# Job at Australian Stock Report



## Family_Guy (15 June 2008)

Just noticed in the Age that there is a Sales Exec job going at ASR. Is it a good company? Anyone here worked there before? Does anyone actually use the ASR and is it a good product?
Cheers in advance


----------



## sam76 (15 June 2008)

If you like hounding and intimidating people then go for it.


----------



## pattyp (15 June 2008)

"If you like hounding and intimidating people then go for it."

LMAO - That is so true... I was a member, report was pretty good, but added very little to my own trading and analysis, so I canned it...

One of their reps called me, gave me a huge speech, then proceed to "Sign me up" again... and I just said no-way... I'm not interested thanks. The dude chucked the BIGGEST sad at me over the phone. It reminded me of when one of my younger siblings' would get angry at me, tell me they hate me, and threaten me with silent treatment.... He was probably having a bad day 

In summary, their report(s) is very educational for a novice... But I probably don't think its worth the price they charge. Sometimes they offer 50% off and thats the offer I took... My renewal was gonna be full price... No chance!

A job is a job I guess... U Could do much worse!

Cheers.


----------



## kenny (15 June 2008)

Family_Guy,

Sales positions are much more enjoyable where the product you are representing is well supported by the staff and management, something you believe is good value and easy to sell. I'm sure you know all that.
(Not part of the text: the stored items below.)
Lemma constructed_ok : constructed = Ok English.
Proof.
  assert (E : exists l, constructed = Ok l) by (apply populate_maps_total; vm_compute; reflexivity). destruct E as [l E]. unfold English. rewrite E. reflexivity.
Qed.

Lemma english_fields : language_name English = c_name /\ word_list English = words /\ unique_prefix_length English = 3%nat.
Proof. exact (populate_fields c_name words 3 (mkFlags false false) English constructed_ok). Qed.

Lemma english_good : good_language English.
Proof.
  destruct english_fields as (En & Ew & Ep). unfold good_language. rewrite En, Ew, Ep. split; [exists (mkFlags false false); exact constructed_ok|]. split.
  - apply (NoDup_map_inv key). apply increasing_distinct. vm_compute. reflexivity.
  - apply Forall_forall. intros w I. apply good_wordb_ok. revert w I. apply forallb_forall. vm_compute. reflexivity.
Qed.

(** ** A phrase in English *)

(** A splitter that does what is asked of [trim] and [split]. *)
Fixpoint sample_fields (s cur : bytes) : list bytes :=
  match s with
  | [] => match cur with [] => [] | _ => [rev cur] end
  | c :: s => if is_space c then match cur with [] => sample_fields s [] | _ => rev cur :: sample_fields s [] end else sample_fields s (c :: cur)
  end.
Definition sample_split (s : bytes) : list bytes := sample_fields s [].

Lemma sample_fields_word w : Forall (fun c => u8 c <> 0 /\ is_space c = false) w -> forall s cur, sample_fields (w ++ s) cur = sample_fields s (rev w ++ cur).
Proof.
  induction 1 as [|c w [_ N] _ IH]; intros s cur; [reflexivity|]. cbn [app sample_fields rev]. rewrite N, IH, <- app_assoc. reflexivity.
Qed.

Lemma sample_split_joined ws : ws <> [] -> Forall good_word ws -> sample_split (join_words ws) = ws.
Proof.
  unfold sample_split. intros _ F. induction F as [|w ws [N W] F IH]; [reflexivity|].
  assert (R : rev w <> []) by (intros E; apply N; rewrite <- (rev_involutive w), E; reflexivity).
  destruct ws as [|w' ws]; cbn [join_words] in *.
  - rewrite <- (app_nil_r w) at 1. rewrite sample_fields_word by exact W. rewrite app_nil_r. cbn [sample_fields]. destruct (rev w) eqn:E; [contradiction|].
    now rewrite <- E, rev_involutive.
  - rewrite sample_fields_word by exact W. rewrite app_nil_r. cbn [sample_fields]. change (is_space (b8 32)) with true. cbv iota.
    destruct (rev w) eqn:E; [contradiction|]. rewrite <- E, rev_involutive. f_equal. exact IH.
Qed.

Definition sample_seed : bytes := map (fun i => b8 (Z.of_nat i * 7)) (seq 0 32).
Lemma phrase_restores_witness : exists words, bytes_to_words (fun s => Z.of_nat (length s)) [English] sample_seed c_name = Some words /\
  words_to_bytes (fun s => Z.of_nat (length s)) sample_split [English] words = Some (sample_seed, c_name).
Proof.
  destruct english_fields as [E _]. rewrite <- E.
  apply (phrase_restores (fun s => Z.of_nat (length s)) sample_split sample_split_joined [] English [] sample_seed);
    [reflexivity|exact english_good|repeat constructor; intros []|constructor].
Defined.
Have you made a cold call to them as a potential client and see how they operate?

What do you think of their product?

My experience is much like Pat's unfortunately so I can't add much more there.

Good luck,

Kenny


----------



## grace (15 June 2008)

kenny said:


> Family_Guy,
> 
> Sales positions are much more enjoyable where the product you are representing is well supported by the staff and management, something you believe is good value and easy to sell. I'm sure you know all that. Have you made a cold call to them as a potential client and see how they operate?
> 
> ...




Yes, I got the same person obviously who talked to patty and kenny (it must be part of their training).  They treated me much the same way, and chucked a tantrum when I didn't sign up!


----------



## Family_Guy (15 June 2008)

Thanks for the replies. I wasn't specifically after the job. I recently chucked my job in and was flicking thru the job ads and came across it. I've always been in sales but don't like the pushy stuff......which is part of my hatred for certain selling industries, including RE, Car sales and anything that cold sells or has hard commission sales structures. Anyway, you've all answered my question. Cheers. Will just have to sit in front of the computer come Monday morning.


----------



## trishan9390 (15 June 2008)

Worst report company ever. For the last couple of months, you would've made more money by doing the opposite of what they said and that's a fact not my opinion...


----------



## pattyp (15 June 2008)

trishan9390 said:


> Worst report company ever. For the last couple of months, you would've made more money by doing the opposite of what they said and that's a fact not my opinion...




trishan9390 - That is hilarious... But also sad... 

When I was a member, their hit ratio on CFD report was average at best... But based on Capital allocation ratios, the 50% winning, when compared to the 50% losing, was profitable... XJO (AUSSIE200) trades were very good. They seemed to hit 2/3, which was very profitable.

They told me when I joined that they had a proprietary software system that picked trades for them... Then they review by the ASR managers and choose the best. It was probably similar s/w that hedge funds use and were being killed by throughout the recent crash.

ASR was 2-yrs Ago (AKA bull market, rising tide raises all boats, etc)... Sad to hear that their results have gone down hill...

Regards,
Pat


----------



## Bort (24 April 2014)

I wouldn't agree that this is the worst report going.

Punters have got to understand these guys receive money to throw ideas out like the TAB racing channel pundits. i'm not saying these guys throw any old thing out. You don't bet on every race that comes up but I know people who went with ASR took up every rec and never got out of any...going to work real well.


----------